Location: Cereal Crops ResearchTitle: Transgenerational CRISPR-Cas9 activity facilitates multiplex gene editing in allopolyploid wheat Author
|Wang, Wei - Kansas State University|
|Pan, Qianli - Kansas State University|
|He, Fei - Kansas State University|
|Akhunova, Alina - Kansas State University|
|Trick, Harold - Kansas State University|
|Akhunov, Eduard - Kansas State University|
Submitted to: The CRISPR Journal
Publication Type: Peer Reviewed Journal
Publication Acceptance Date: 1/21/2018
Publication Date: 2/1/2018
Citation: Wang, W., Pan, Q., He, F., Akhunova, A., Chao, S., Trick, H., Akhunov, E. 2018. Transgenerational CRISPR-Cas9 activity facilitates multiplex gene editing in allopolyploid wheat. The CRISPR Journal. 1.
DOI: https://doi.org/10.1089/crispr.2017.0010 Interpretive Summary: A gene-editing system known as CRISPR-Cas9 (CRISPR) has recently become a powerful tool for conducting strategic modifications of genes of interest. Certain variations of the CRISPR system allow multiple genes to be targeted for modification simultaneously. Here, we applied CRISPR to wheat to target genes associated with grain size and disease resistance. CRISPR-based editing of a set of three genes governing seed size led to a wheat plant that yielded plants with larger seed and increased grain weight, indicating that CRISPR can be used to increase yield in wheat. In addition, this research showed that the CRISPR system remains active in the plant through multiple generations, thereby making it possible to recover edits in later generations that may not have occurred in the initial generation. In other words, CRISPR activity is transgenerational and can facilitate the recovery of edits across multiple gene targets.
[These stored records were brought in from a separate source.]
(** C5: when the desired text differs from the text [read] returned, the
    one write of [upsert] is, outside a dry run, the PUT request that
    carries the [sha] of that very read (and its [path], when it has one);
    in a dry run the read yields no [sha] and the one write is of the
    desired text to the local file [path.join(cwd, contentPath)]. *)
Theorem upsert_write_carries_read_token opts w c :
  result (run h (read opts) w) = inr c →
  text (content opts) ≠ text c →
  if dryrun opts then
    sha c = None
    ∧ ∀ d, cwd opts = Some d →
        writes (run h (upsert opts) w) =
          [WriteFile (path_join d (contentPath opts)) (text (content opts))]
  else
    writes (run h (upsert opts) w) =
      [OctokitPut
         (mkPut (token opts) (owner opts) (repo opts)
                (or_string (path c) (contentPath opts))
                ("chore: " +:+ contentPath opts +:+ " "
                 +:+ (if truthy (sha c) then "updated" else "added"))
                (committerName opts) (committerEmail opts)
                (encodeBase64 (text (content opts)))
                (sha c))].
Proof.
  intros Hr Hne. destruct (run_read h opts w) as [Hr' Hw].
  rewrite Hr' in Hr. injection Hr as Hc.
  apply String.eqb_neq in Hne. rewrite <- Hc in Hne.
  pose proof (run_upsert opts w) as Hu. simpl in Hu. rewrite Hne in Hu.
  destruct (dryrun opts) eqn:Hdry.
  - split.
    + rewrite <- Hc. unfold read_answer. rewrite Hdry.
      destruct (cwd opts); [|done]. by destruct ((h _ w).1).
    + intros d Hd. rewrite Hu. unfold writes in *. simpl.
      rewrite filter_app, Hw. unfold upload, with_content. simpl.
      rewrite Hdry, Hd. simpl.
      destruct (h (WriteFile _ _) _) as [[e|[]] w']; simpl; done.
  - rewrite Hu. unfold writes in *. simpl.
    rewrite filter_app, Hw. unfold upload, with_content. simpl.
    rewrite Hdry. simpl. rewrite <- Hc.
    destruct (h (OctokitPut _) _) as [[e|[]] w']; simpl; done.
Qed.

End UpsertFacts.

(** ** The content store *)
Section StoreFacts.

Context `{!Imports} `{!StoreModel}.
Implicit Types (w : World) (g : get_request) (opts : UpsertOpts).

Lemma find_ext {A} (f g : A → bool) (l : list A) :
  (∀ x, x ∈ l → f x = g x) → List.find f l = List.find g l.
Proof.
  induction l as [|a l IH]; intros Hfg; simpl; [done|].
  rewrite <- (Hfg a) by set_solver.
  destruct (f a); [done|]. apply IH. intros x Hx. apply Hfg. set_solver.
Qed.

Lemma find_only {A} (f : A → bool) (l : list A) (a : A) :
  a ∈ l → (∀ x, x ∈ l → f x = true → x = a) → f a = true →
  List.find f l = Some a.
Proof.
  induction l as [|b l IH]; intros Ha Hu Hfa; simpl; [set_solver|].
  destruct (f b) eqn:Hb.
  - f_equal. apply Hu; [by apply elem_of_cons; left | done].
  - apply elem_of_cons in Ha as [->|Ha]; [congruence|].
    apply IH; [done | | done]. intros x Hx. apply Hu. set_solver.
Qed.

Lemma held_put w owner repo p f x :
  held (put_file w owner repo p f) owner repo x
  = (if decide (x = p) then true else held w owner repo x).
Proof.
  unfold held, put_file. simpl. destruct (decide (x = p)) as [->|Hne].
  - rewrite lookup_insert_eq. by apply bool_decide_eq_true.
  - rewrite lookup_insert_ne by congruence. done.
Qed.
(** [str.strip()] *)
Definition strip (s : string) : string := rstrip (lstrip s).

(** Line boundaries of [str.splitlines].  Among the ASCII characters:
    LF, VT, FF, CR, FS, GS, RS (CR LF counts as one boundary). *)
Definition is_linebreak (c : ascii) : bool :=
  let n := nat_of_ascii c in
  ((10 <=? n) && (n <=? 13)) || ((28 <=? n) && (n <=? 30)).

(** Beyond ASCII, by the bytes of the character: U+0085 (two bytes),
    U+2028 and U+2029 (three bytes). *)
Definition is_linebreak2 (a b : ascii) : bool :=
  (nat_of_ascii a =? 194) && (nat_of_ascii b =? 133).

Definition is_linebreak3 (a b c : ascii) : bool :=
  (nat_of_ascii a =? 226) && (nat_of_ascii b =? 128)
  && ((nat_of_ascii c =? 168) || (nat_of_ascii c =? 169)).

Definition CR : ascii := ascii_of_nat 13.
Definition LF : ascii := ascii_of_nat 10.

(** [str.splitlines()]: [cur] is the current line, reversed.  A final line
    is produced only when it is not empty. *)
Fixpoint splitlines_from (cur : list ascii) (s : string) : list string :=
  match s with
  | EmptyString =>
      match cur with
      | [] => []
      | _ => [string_of_list_ascii (rev cur)]
      end
  | String c s' =>
      if Ascii.eqb c CR then
        match s' with
        | String d s'' =>
            if Ascii.eqb d LF
            then string_of_list_ascii (rev cur) :: splitlines_from [] s''
            else string_of_list_ascii (rev cur) :: splitlines_from [] s'
        | EmptyString => string_of_list_ascii (rev cur) :: splitlines_from [] s'
        end
      else if is_linebreak c then
        string_of_list_ascii (rev cur) :: splitlines_from [] s'
      else
        match s' with
        | String d s2 =>
            if is_linebreak2 c d then
              string_of_list_ascii (rev cur) :: splitlines_from [] s2
            else
              match s2 with
              | String e s3 =>
                  if is_linebreak3 c d e
                  then string_of_list_ascii (rev cur) :: splitlines_from [] s3
                  else splitlines_from (c :: cur) s'
              | EmptyString => splitlines_from (c :: cur) s'
              end
        | EmptyString => splitlines_from (c :: cur) s'
        end
  end.

Definition splitlines (s : string) : list string := splitlines_from [] s.

(** [str.lower()]: the ASCII letters are lowered and the other bytes kept.
    The program compares the result with ["y"] only, and [Y] is the only
    other character that [str.lower] takes to [y]. *)
Definition lower_char (c : ascii) : ascii :=
  let n := nat_of_ascii c in
  if (65 <=? n) && (n <=? 90) then ascii_of_nat (n + 32) else c.

Fixpoint lower (s : string) : string :=
  match s with
  | EmptyString => EmptyString
  | String c s' => String (lower_char c) (lower s')
  end.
Targeted gene edits generated in a given wheat line may be transferred to other wheat lines through conventional crossing allowing edited genes to be widely exploited in breeding programs for wheat improvement.
Technical Abstract: The CRISPR-Cas9-based multiplexed gene editing (MGE) provides a powerful method to modify multiple genomic regions simultaneously controlling different agronomic traits in crops. We applied the MGE construct built by combining the tandemly arrayed rRNA-gRNA units to generate heritable mutations in the TaGW2, TaLpx-1, and TaMLO genes of hexaploid wheat. The knockout mutations generated by this construct in all three homoeologous copies of one of the target genes, TaGW2, resulted in a substantial increase in seed size and thousand grain weight. We showed that the non-modified gRNA targets in the early generation plants can be edited by CRISPR-Cas9 in the following generations. Our results demonstrate that transgenerational gene editing activity can serve as the source of novel variation in the progeny of CRISPR-Cas9-expressing plants and suggest that the Cas9-inducible trait transfer for crop improvement can be achieved by crossing the plants expressing the gene editing constructs with the lines of interest.